Task brief: Return the listing in full. Keep every word as it stands.

Recorded information:
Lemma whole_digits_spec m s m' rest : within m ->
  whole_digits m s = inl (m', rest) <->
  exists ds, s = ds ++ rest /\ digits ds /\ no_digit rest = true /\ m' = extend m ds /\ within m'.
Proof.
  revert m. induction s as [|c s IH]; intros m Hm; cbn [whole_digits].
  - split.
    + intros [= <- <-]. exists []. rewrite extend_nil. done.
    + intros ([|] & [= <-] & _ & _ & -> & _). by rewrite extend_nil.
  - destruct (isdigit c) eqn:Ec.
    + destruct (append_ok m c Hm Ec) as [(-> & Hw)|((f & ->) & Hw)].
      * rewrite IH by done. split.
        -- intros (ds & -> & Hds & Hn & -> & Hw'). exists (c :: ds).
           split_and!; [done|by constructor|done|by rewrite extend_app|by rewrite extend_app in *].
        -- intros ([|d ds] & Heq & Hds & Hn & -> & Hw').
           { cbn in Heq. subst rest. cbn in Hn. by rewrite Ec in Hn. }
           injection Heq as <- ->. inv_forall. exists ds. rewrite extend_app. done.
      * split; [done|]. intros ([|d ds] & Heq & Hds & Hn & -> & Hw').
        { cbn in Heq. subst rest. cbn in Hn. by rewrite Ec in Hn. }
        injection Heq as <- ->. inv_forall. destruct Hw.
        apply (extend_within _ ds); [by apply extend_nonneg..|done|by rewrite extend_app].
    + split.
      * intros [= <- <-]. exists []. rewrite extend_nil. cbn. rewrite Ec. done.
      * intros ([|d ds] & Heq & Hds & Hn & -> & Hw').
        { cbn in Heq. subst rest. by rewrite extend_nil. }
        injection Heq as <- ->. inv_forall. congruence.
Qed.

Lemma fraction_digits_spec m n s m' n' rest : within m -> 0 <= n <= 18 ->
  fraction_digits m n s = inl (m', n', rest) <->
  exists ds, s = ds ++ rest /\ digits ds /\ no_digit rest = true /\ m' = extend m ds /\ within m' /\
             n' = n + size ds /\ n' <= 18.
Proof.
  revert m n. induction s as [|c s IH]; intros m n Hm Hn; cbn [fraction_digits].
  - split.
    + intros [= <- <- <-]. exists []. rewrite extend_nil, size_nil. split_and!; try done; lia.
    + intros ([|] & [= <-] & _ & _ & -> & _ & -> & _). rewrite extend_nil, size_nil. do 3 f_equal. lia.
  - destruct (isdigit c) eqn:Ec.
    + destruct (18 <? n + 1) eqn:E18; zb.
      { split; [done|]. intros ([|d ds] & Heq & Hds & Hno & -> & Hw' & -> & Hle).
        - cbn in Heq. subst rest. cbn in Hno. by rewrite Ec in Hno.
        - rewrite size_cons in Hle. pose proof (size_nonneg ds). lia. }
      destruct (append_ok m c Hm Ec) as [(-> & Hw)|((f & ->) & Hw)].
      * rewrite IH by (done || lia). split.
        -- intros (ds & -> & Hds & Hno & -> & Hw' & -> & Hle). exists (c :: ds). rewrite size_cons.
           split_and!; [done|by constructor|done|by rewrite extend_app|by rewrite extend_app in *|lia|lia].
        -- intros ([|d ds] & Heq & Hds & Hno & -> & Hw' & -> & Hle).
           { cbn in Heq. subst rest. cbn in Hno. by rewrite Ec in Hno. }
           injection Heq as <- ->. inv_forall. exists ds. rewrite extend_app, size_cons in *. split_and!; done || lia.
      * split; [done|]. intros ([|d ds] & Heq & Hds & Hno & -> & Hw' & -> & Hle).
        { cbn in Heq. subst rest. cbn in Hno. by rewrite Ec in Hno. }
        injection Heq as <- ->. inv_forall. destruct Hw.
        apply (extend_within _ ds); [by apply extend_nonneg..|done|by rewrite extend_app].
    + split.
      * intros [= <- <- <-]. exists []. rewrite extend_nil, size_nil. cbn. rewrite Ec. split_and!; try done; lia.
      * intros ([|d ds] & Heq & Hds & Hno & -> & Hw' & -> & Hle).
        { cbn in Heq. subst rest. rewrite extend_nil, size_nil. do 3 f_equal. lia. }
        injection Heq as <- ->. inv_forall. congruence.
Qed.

The answer:
Lemma whole_digits_spec m s m' rest : within m ->
  whole_digits m s = inl (m', rest) <->
  exists ds, s = ds ++ rest /\ digits ds /\ no_digit rest = true /\ m' = extend m ds /\ within m'.
Proof.
  revert m. induction s as [|c s IH]; intros m Hm; cbn [whole_digits].
  - split.
    + intros [= <- <-]. exists []. rewrite extend_nil. done.
    + intros ([|] & [= <-] & _ & _ & -> & _). by rewrite extend_nil.
  - destruct (isdigit c) eqn:Ec.
    + destruct (append_ok m c Hm Ec) as [(-> & Hw)|((f & ->) & Hw)].
      * rewrite IH by done. split.
        -- intros (ds & -> & Hds & Hn & -> & Hw'). exists (c :: ds).
           split_and!; [done|by constructor|done|by rewrite extend_app|by rewrite extend_app in *].
        -- intros ([|d ds] & Heq & Hds & Hn & -> & Hw').
           { cbn in Heq. subst rest. cbn in Hn. by rewrite Ec in Hn. }
           injection Heq as <- ->. inv_forall. exists ds. rewrite extend_app. done.
      * split; [done|]. intros ([|d ds] & Heq & Hds & Hn & -> & Hw').
        { cbn in Heq. subst rest. cbn in Hn. by rewrite Ec in Hn. }
        injection Heq as <- ->. inv_forall. destruct Hw.
        apply (extend_within _ ds); [by apply extend_nonneg..|done|by rewrite extend_app].
    + split.
      * intros [= <- <-]. exists []. rewrite extend_nil. cbn. rewrite Ec. done.
      * intros ([|d ds] & Heq & Hds & Hn & -> & Hw').
        { cbn in Heq. subst rest. by rewrite extend_nil. }
        injection Heq as <- ->. inv_forall. congruence.
Qed.

Lemma fraction_digits_spec m n s m' n' rest : within m -> 0 <= n <= 18 ->
  fraction_digits m n s = inl (m', n', rest) <->
  exists ds, s = ds ++ rest /\ digits ds /\ no_digit rest = true /\ m' = extend m ds /\ within m' /\
             n' = n + size ds /\ n' <= 18.
Proof.
  revert m n. induction s as [|c s IH]; intros m n Hm Hn; cbn [fraction_digits].
  - split.
    + intros [= <- <- <-]. exists []. rewrite extend_nil, size_nil. split_and!; try done; lia.
    + intros ([|] & [= <-] & _ & _ & -> & _ & -> & _). rewrite extend_nil, size_nil. do 3 f_equal. lia.
  - destruct (isdigit c) eqn:Ec.
    + destruct (18 <? n + 1) eqn:E18; zb.
      { split; [done|]. intros ([|d ds] & Heq & Hds & Hno & -> & Hw' & -> & Hle).
        - cbn in Heq. subst rest. cbn in Hno. by rewrite Ec in Hno.
        - rewrite size_cons in Hle. pose proof (size_nonneg ds). lia. }
      destruct (append_ok m c Hm Ec) as [(-> & Hw)|((f & ->) & Hw)].
      * rewrite IH by (done || lia). split.
        -- intros (ds & -> & Hds & Hno & -> & Hw' & -> & Hle). exists (c :: ds). rewrite size_cons.
           split_and!; [done|by constructor|done|by rewrite extend_app|by rewrite extend_app in *|lia|lia].
        -- intros ([|d ds] & Heq & Hds & Hno & -> & Hw' & -> & Hle).
           { cbn in Heq. subst rest. cbn in Hno. by rewrite Ec in Hno. }
           injection Heq as <- ->. inv_forall. exists ds. rewrite extend_app, size_cons in *. split_and!; done || lia.
      * split; [done|]. intros ([|d ds] & Heq & Hds & Hno & -> & Hw' & -> & Hle).
        { cbn in Heq. subst rest. cbn in Hno. by rewrite Ec in Hno. }
        injection Heq as <- ->. inv_forall. destruct Hw.
        apply (extend_within _ ds); [by apply extend_nonneg..|done|by rewrite extend_app].
    + split.
      * intros [= <- <- <-]. exists []. rewrite extend_nil, size_nil. cbn. rewrite Ec. split_and!; try done; lia.
      * intros ([|d ds] & Heq & Hds & Hno & -> & Hw' & -> & Hle).
        { cbn in Heq. subst rest. rewrite extend_nil, size_nil. do 3 f_equal. lia. }
        injection Heq as <- ->. inv_forall. congruence.
Qed.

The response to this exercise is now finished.